En más de una oportunidad he citado a Thomas Szasz (1921-2012), psiquiatra estadounidense conocido por su acérrima crítica sobre la medicina moderna. Su idea, "teocracia es la regla de Dios, democracia es la regla de la sociedad, y farmacracia es la regla de la medicina moderna y de los doctores" es veraz. La farmacracia impone sus reglas a través de una compleja urdimbre, soterrada en ocasiones, abierta en otras. El poder de las compañías farmacéuticas es inmenso. Compiten con la industria militar y el narcotráfico en cuanto a flujos de dinero: algunas compañías superan o contrapuntean con el PIB de naciones centroamericanas o africanas.
Un viejo artículo del New York Times (2017) me acompaña, "Entre más lujosos los regalos a médicos, más costosas las drogas que prescriben". Demoledor es el consejo a los pacientes de la doctora Adriane J. Fugh-Berman: "No deberían acudir con médicos que atienden a representantes farmacéuticos; menos de un minuto de conversación es suficiente para que el galeno prescriba mayor número de marcas comerciales". El comentario exime a los representantes de las actitudes de los médicos. La responsabilidad recae en la ética y en el conocimiento del profesional. Comparto uno de mis mottos: "Entre menos elementos éticos y menor información médica, más probabilidades de caer en las redes de la industria farmacéutica".
Denostar a las compañías farmacéuticas no es el leitmotiv del artículo. El progreso social obedece en buena medida a la generación de fármacos. La calidad de vida y la mayor longevidad dependen de las costosas y largas investigaciones efectuadas en sus laboratorios, no siempre fructíferas y siempre onerosas; el desarrollo de una molécula útil, desde las primeras pruebas en el laboratorio hasta la comercialización, puede tardar dos o tres décadas.

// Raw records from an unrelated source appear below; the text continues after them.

(** Deleting an entry: the last one takes its place. *)
Lemma delete_step env slot :
  shadow_shape env -> 0 <= slot < count env ->
  (forall j, 0 <= j < count env -> j <> slot -> entry_ok (aget (shadow env) j)) ->
  let s := ia64_rse_rnat_shadow_delete env slot in
  table_step env s /\ count s = count env - 1 /\
  (forall j, 0 <= j < count s ->
    aget (shadow s) j = if slot =? j then aget (shadow env) (count env - 1) else aget (shadow env) j) /\
  (forall a i, shadow_known s a i =
    if a =? rnat_addr (aget (shadow env) slot) then None else shadow_known env a i).
Proof.
  intros Hs Hslot Hent s. assert (Hl := sh_len _ Hs). assert (Hc := sh_count _ Hs).
  set (last := count env - 1).
  assert (Hcs : count s = last)
    by (unfold s, ia64_rse_rnat_shadow_delete; cbv zeta; by destruct (negb _)).
  assert (Hls : rse_rnat_shadow_last (rse s) = 0)
    by (unfold s, ia64_rse_rnat_shadow_delete; cbv zeta; by destruct (negb _)).
  assert (Hshadow : shadow s = aset (if slot =? last then shadow env
                     else aset (shadow env) slot (aget (shadow env) last)) last empty_rnat).
  { unfold s, ia64_rse_rnat_shadow_delete. cbv zeta. fold last. by destruct (slot =? last). }
  assert (Hget : forall j, aget (shadow s) j =
    if last =? j then empty_rnat
    else if slot =? j then aget (shadow env) last else aget (shadow env) j).
  { intros j. rewrite Hshadow. destruct (Z.eqb_spec slot last) as [E|E].
    - rewrite aget_aset by lia. rewrite E. by destruct (last =? j).
    - rewrite !aget_aset by (rewrite ?aset_length; lia). done. }
  assert (Hframe : s = env <| rse; rse_rnat_shadow := shadow s |>
                     <| rse; rse_rnat_shadow_count := count s |>
                     <| rse; rse_rnat_shadow_last := rse_rnat_shadow_last (rse s) |>).
  { unfold s, ia64_rse_rnat_shadow_delete. cbv zeta. by destruct (negb _). }
  clearbody s.
  assert (Hs' : shadow_shape s).
  { split; rewrite ?Hcs, ?Hls; try lia.
    - rewrite Hshadow. destruct (slot =? last); by rewrite ?aset_length.
    - intros i Hi. rewrite Hget. zcmp; apply (sh_valid _ Hs); lia.
    - intros i Hi. rewrite Hget. zcmp; [done|apply (sh_empty _ Hs); lia].
    - intros i j Hi Hj. rewrite !Hget. zcmp; intros E; try congruence; subst;
        apply (sh_inj _ Hs) in E; lia. }
  split_and!; [split; [done|done|]|done| |].
  - intros j Hj. rewrite Hget, Hcs in *. zcmp; apply Hent; lia.
  - intros j Hj. rewrite Hget. rewrite Hcs in Hj. by zcmp.
  - intros a i. destruct (Z.eqb_spec a (rnat_addr (aget (shadow env) slot))) as [->|Hne].
    + apply shadow_known_none; [done|]. intros j Hj. rewrite Hget. rewrite Hcs in Hj.
      zcmp; intros E; apply (sh_inj _ Hs) in E; lia.
    + apply (shadow_known_ext env s a i (fun j => if j =? last then slot else j)); [done..| |].
      * intros j Hj E. assert (j <> slot) by (by intros ->). rewrite Hcs.
        destruct (Z.eqb_spec j last) as [->|]; rewrite Hget; zcmp; split; (done || lia).
      * intros j Hj. rewrite Hget. rewrite Hcs in Hj. zcmp; intros E;
          [exists last|exists j]; (split; [lia|done]).
Qed.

Las farmacéuticas son negocio y no son responsables de la miseria poblacional; sin embargo, deberían incrementar sus obligaciones sociales: lo que hacen por las comunidades pobres no es suficiente, y no lo es, además, porque incontables investigaciones se llevan a cabo en poblaciones sin recursos. Sobran ejemplos en la literatura médica acerca de estudios que no cumplen normas éticas mínimas en poblaciones africanas o latinoamericanas. Lamentablemente, la mejoría en la calidad de vida y el incremento en la longevidad debido a las nuevas medicinas es inequitativo. Basta pensar en México: en tiempos morenistas cincuenta millones carecen de servicios de salud.
Quienes estudian las tácticas de las farmacéuticas ofrecen datos crudos. Enlisto tres críticas: 1) Entre más costosos los regalos, mayor influencia sobre los doctores. 2) Entre mayores obsequios, mayor número de recetas con fármacos caros. 3) Los regalos influyen en las prescripciones.
La suma de los puntos previos reproduce ingratas realidades. El poder de las farmacéuticas sobre los médicos es abrumador. Algunos doctores, aunque en la actualidad esas tendencias tienden a desaparecer, han conocido el mundo y viajado con grandes comodidades. Las compañías seguirán sus quehaceres y continuarán corrompiendo médicos. Esas políticas se complican más si se consideran otros conflictos: dobles raseros en las investigaciones efectuadas en países pobres y ricos, presión por vender productos no del todo eficaces, ganancias estratosféricas y jugosos pagos a galenos por dictar conferencias sobre sus fármacos.
El poder de las farmacéuticas debe ser contrarrestado. Dotar a los doctores de armas éticas es imprescindible. La mayoría de las escuelas y residencias médicas desdeñan esa materia. Sólo desde la ética puede lucharse contra la farmacracia.